September 20, 2007

The Blind Leading the Blind

Most would have to say that “Cathedral” is pretty literal, fairly exemplary of Carver’s minimalist tendencies. There isn’t a ton of symbolism in the text—at least, not the way I read it and it’s certainly no “Revelation”—and the reader doesn’t necessarily have to dissect the dialogue to discover the jealousy of the husband, who never receives a name. But Carver uses symbolism very effectively when he does employ it. His symbolism in “Cathedral” is poignant, though scarce, and emphasizes the undertones of the short story. Robert impresses me the most when it comes to Carver’s symbolism skill. Robert embodies the husband’s insecurities and leads him from blindness to sight throughout their encounter.

Right off the bat, the husband expresses his distaste for Robert’s visit. In the first paragraph, the husband frankly says that he “wasn’t enthusiastic about his visit” and specifically points out that Robert was “no one [he] knew.” The husband’s jealousy is not yet apparent, but one starts to sense it in his disgusted fascination with Robert’s touching the husband’s wife and even with their tape correspondence.
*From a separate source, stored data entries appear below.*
(** * DOM label overlay and compass button: a shallow embedding

    The development follows the label collection widget of the repository
    (the file that defines [DOMLabelCollection]) and the constructor of
    [CompassButton].  JavaScript objects that are shared by reference
    (the labels) live in a store indexed by object identity; everything a
    method mutates is threaded through an explicit state, and a call ends
    in a value, a thrown error, or in exhaustion of the fuel that bounds
    the notification loop. *)

From stdpp Require Import base list strings pretty.

#[local] Set Warnings "-clear-no-such-hyp".


(** ** What the host engine and the browser provide *)

(** A DOM element as far as the widget touches it: its text and the three
    style properties written by the frame synchronisation. *)
Record Element := mkElement {
  textContent : string;
  style_display : string;
  style_top : string;
  style_left : string
}.

(** JavaScript numbers, [Cartesian3], the scene with its camera and its
    projection, and the layout sizes of an element are supplied by the
    engine and the browser; the widget only combines them. *)
Class Host := {
  Num : Type;
  Cartesian3 : Type;
  Scene : Type;
  num_add : Num → Num → Num;
  num_sub : Num → Num → Num;
  num_half : Num → Num;                      (* x / 2 *)
  num_to_string : Num → string;              (* the conversion done by [x + 'px'] *)
  dot_negative : Cartesian3 → Cartesian3 → bool;  (* Cartesian3.dot(a, b) < 0 *)
  camera_position : Scene → Cartesian3;      (* scene.camera.position *)
  cartesianToCanvasCoordinates : Scene → Cartesian3 → option (Num * Num);
                                             (* undefined is None; (x, y) otherwise *)
  offsetHeight : Element → Num;
  offsetWidth : Element → Num
}.

(** Errors a call can throw. *)
Inductive Error :=
| DeveloperError (msg : string)
| RuntimeError (msg : string)
| NotFoundError                              (* DOM removeChild on a non-child *)
| TypeError.                                 (* a property read on no object *)

(** How a call ends. *)
Inductive Outcome (A : Type) :=
| Returned (a : A)
| Threw (e : Error)
| OutOfFuel.
Arguments Returned {A} a.
Arguments Threw {A} e.
Arguments OutOfFuel {A}.

(** Object identity of a label: its address in the store. *)
Abbreviation Ref := nat (only parsing).
Abbreviation Id := string (only parsing).

(** ** AssociativeArray *)

(** Modelled from the spec: the engine's AssociativeArray is not among the
    sources.  The spec describes the label map as an ordered mapping from
    id to label with unique keys; the model keeps the entries in insertion
    order, [values] is the array handed to loops and listeners. *)
Module AssociativeArray.
Abbreviation t := (list (string * nat)) (only parsing).

(** Modelled from the spec: the number of entries. *)
Definition length (a : t) : nat := List.length a.

(** Modelled from the spec: the stored values, in insertion order. *)
Definition values (a : t) : list nat := a.*2.

(** Modelled from the spec: the value filed under a key, undefined
    ([None]) when there is none. *)
Fixpoint get (a : t) (key : string) : option nat :=
  match a with
  | [] => None
  | (k, v) :: a' => if bool_decide (k = key) then Some v else get a' key
  end.

(** Modelled from the spec: whether a value is filed under the key. *)
Definition contains (a : t) (key : string) : bool :=
  match get a key with Some _ => true | None => false end.

(** Modelled from the spec: the array without the key; keys are unique. *)
Fixpoint delete (a : t) (key : string) : t :=
  match a with
  | [] => []
  | (k, v) :: a' =>
      if bool_decide (k = key) then delete a' key else (k, v) :: delete a' key
  end.

(** Modelled from the spec: [remove] drops the key and answers whether it
    was present. *)
Definition remove (a : t) (key : string) : t * bool :=
  (delete a key, contains a key).

(** Modelled from the spec: [set] leaves the array alone when the key
    already holds this very value, and otherwise files the value under
    the key at the end. *)
Definition set (a : t) (key : string) (value : nat) : t :=
  if bool_decide (get a key = Some value) then a
  else delete a key ++ [(key, value)].

(** Modelled from the spec: [removeAll] empties the array. *)
Definition removeAll (a : t) : t := [].
End AssociativeArray.

(** ** Labels *)

Module DOMLabel.
Section WithHost.
Context `{Host}.

(** Modelled from the spec: DOMLabel is not among the sources.  The spec
    lists its fields: identity, world position, text, visibility flag,
    pixel offsets, back-reference to the owning collection, and the DOM
    element it owns.  One collection is modelled, so the back-reference
    is a flag: [true] for this collection, [false] for undefined. *)
Record t := mk {
  id : string;
  _position : Cartesian3;
  _text : string;
  _show : bool;
  _vOffset : Num;
  _hOffset : Num;
  _domlabelCollection : bool;
  _label : Element
}.

(** Modelled from the spec: the plain object accepted by [add] in place
    of a label, with the fields the DOMLabel constructor reads. *)
Record Options := mkOptions {
  o_id : string;
  o_position : Cartesian3;
  o_text : string;
  o_show : bool;
  o_vOffset : Num;
  o_hOffset : Num
}.

(** Modelled from the spec: the DOMLabel constructor, which is not among
    the sources, copies the options and creates the element the label
    owns. *)
Definition new (o : Options) : t :=
  mk (o_id o) (o_position o) (o_text o) (o_show o) (o_vOffset o) (o_hOffset o)
     false (mkElement (o_text o) EmptyString EmptyString EmptyString).

Definition set_domlabelCollection (b : bool) (l : t) : t :=
  mk (id l) (_position l) (_text l) (_show l) (_vOffset l) (_hOffset l) b (_label l).

Definition set_label (e : Element) (l : t) : t :=
  mk (id l) (_position l) (_text l) (_show l) (_vOffset l) (_hOffset l)
     (_domlabelCollection l) e.
End WithHost.
End DOMLabel.


(** ** The compass button *)

Module CompassButton.
Section WithViewModel.
Context `{Host}.

(** [new CompassButtonViewModel(scene, duration)] is not among the
    sources: the view model and its constructor, which may throw, are
    taken as given. *)
Variable ViewModel : Type.
Variable CompassButtonViewModel : option Scene → option Num → Outcome ViewModel.

Definition dq : string := String (Ascii.ascii_of_nat 34) EmptyString.

Definition svgPath : string :=
  "M14,0C6.268,0,0,6.268,0,14s6.268,14,14,14s14-6.268,14-14S21.732,0,14,0z M14,26            C7.373,26,2,20.627,2,14S7.373,2,14,2s12,5.373,12,12S20.627,26,14,26z             M10,14c0,2.21,1.791,4,4,4s4-1.79,4-4S14,3,14,3S10,11.79,10,14z M16,14c0,1.104-0.896,2-2,2            s-2-0.896-2-2s0.896-2,2-2S16,12.896,16,14z".

Definition dataBind : string :=
  "attr: { title: tooltip },click: command,cesiumSvgPath: { path: _svgPath, width: 28, height: 28, style:{transform: headingStyle, " +:+ dq +:+ "-ms-transform" +:+ dq +:+ ": headingStyle, " +:+ dq +:+ "-webkit-transform" +:+ dq +:+ ": headingStyle}}".

(** The button element created by the constructor. *)
Record Button := mkButton {
  type : string;
  className : string;
  data_bind : string
}.

Record t := mk {
  _container : list Button;        (* the child nodes of the container *)
  _viewModel : ViewModel;
  _svgPath : string;               (* viewModel._svgPath *)
  _element : Button
}.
If anything, the husband is defensive. He latches onto the fact that Robert is blind, claiming a prejudice against them.

I get the sense that he is just looking for a flaw in Robert and doesn’t have an actual problem with blind people. This sense is strengthened when the husband starts to talk about his wife’s childhood sweetheart. Immediately, the husband starts to bash him, to lower the sweetheart to below his level. The narrator starts into a slightly disjointed story with vague details, apparently intending to give the impression that it all wasn’t a big deal to him. Yet, he takes shots at “the officer-to-be,” “the man who’d first enjoyed her favors” (4). Once when speaking about the officer, the husband says, “Her officer—why should he have a name? he was the childhood sweetheart, and what more does he want?” (5). That’s pretty defensive. Then, the husband refocuses on Robert. He first goes after Robert’s wife: “Beulah! That’s a name for a colored woman.” Apparently, he’s a racist now too. Next he attacks the little wedding Robert and Beulah had, asking “who’d want to go to such a wedding in the first place?” (15). Next comes a slew of criticisms from the husband extending from what Robert was left with after Beulah dies—Pathetic!—to Robert’s beard that was altogether too much. It’s clear by the time the husband, wife, and Robert sit down to dinner that the husband is far less than pleased with Robert’s presence.

The criticisms the husband makes of Robert illuminates the husbands greatest insecurity: his relationship with his wife. The attacks on Robert are the products of this insecurity. The husband’s insecurity is not directly spoken about in his narration. This insecurity is discerned only through little lines in the story combined with the attacks on Robert. When the trio sits down on the couch in the living room, the husband says something rather revealing: “My wife finally took her eyes off the blind man and looked at me. I had the feeling she didn’t like what she saw” (102). After dinner, we again see a hint that the husband isn’t completely confident with his relationship with his wife. As the wife and Robert are chatting away and catching up as old friends do, the husband bemoans how he “waited in vain to hear [his] name on [his] wife’s sweet lips: ‘And then my dear husband came into my life’—something like that” but heard nothing of the sort (45). The husband’s insecurity in his marriage is magnified by Robert (at least to the husband) and this insecurity blinds him to the great, kind man Robert is, minimizing Robert to simply a blind man.

It is when Robert’s interaction with the wife ends that the husband starts to see who Robert really is. The wife falls asleep and the pair is left all alone. What on earth is the husband going to talk to a blind man who married a woman named Beulah about? Cathedrals, of course. A show about cathedrals comes on the television and it turns out Robert has no idea what they look like. Robert asks the husband to describe cathedrals to him. The husband is incapable of doing so sufficiently. Here is where Robert really steps in symbolically. Robert asks the husband to draw a cathedral while Robert holds his hand to feel the motions. Robert is in fact inviting the husband to see past his jealousy, his insecurity. At the end of the story, the husband can now see.
Robert is essential to the gaining of the husband’s sight. Robert is the one who cures the husband’s blindness by sharing his own inability to physically see. The husband no longer sees Robert as a blind man, but as a man who is blind.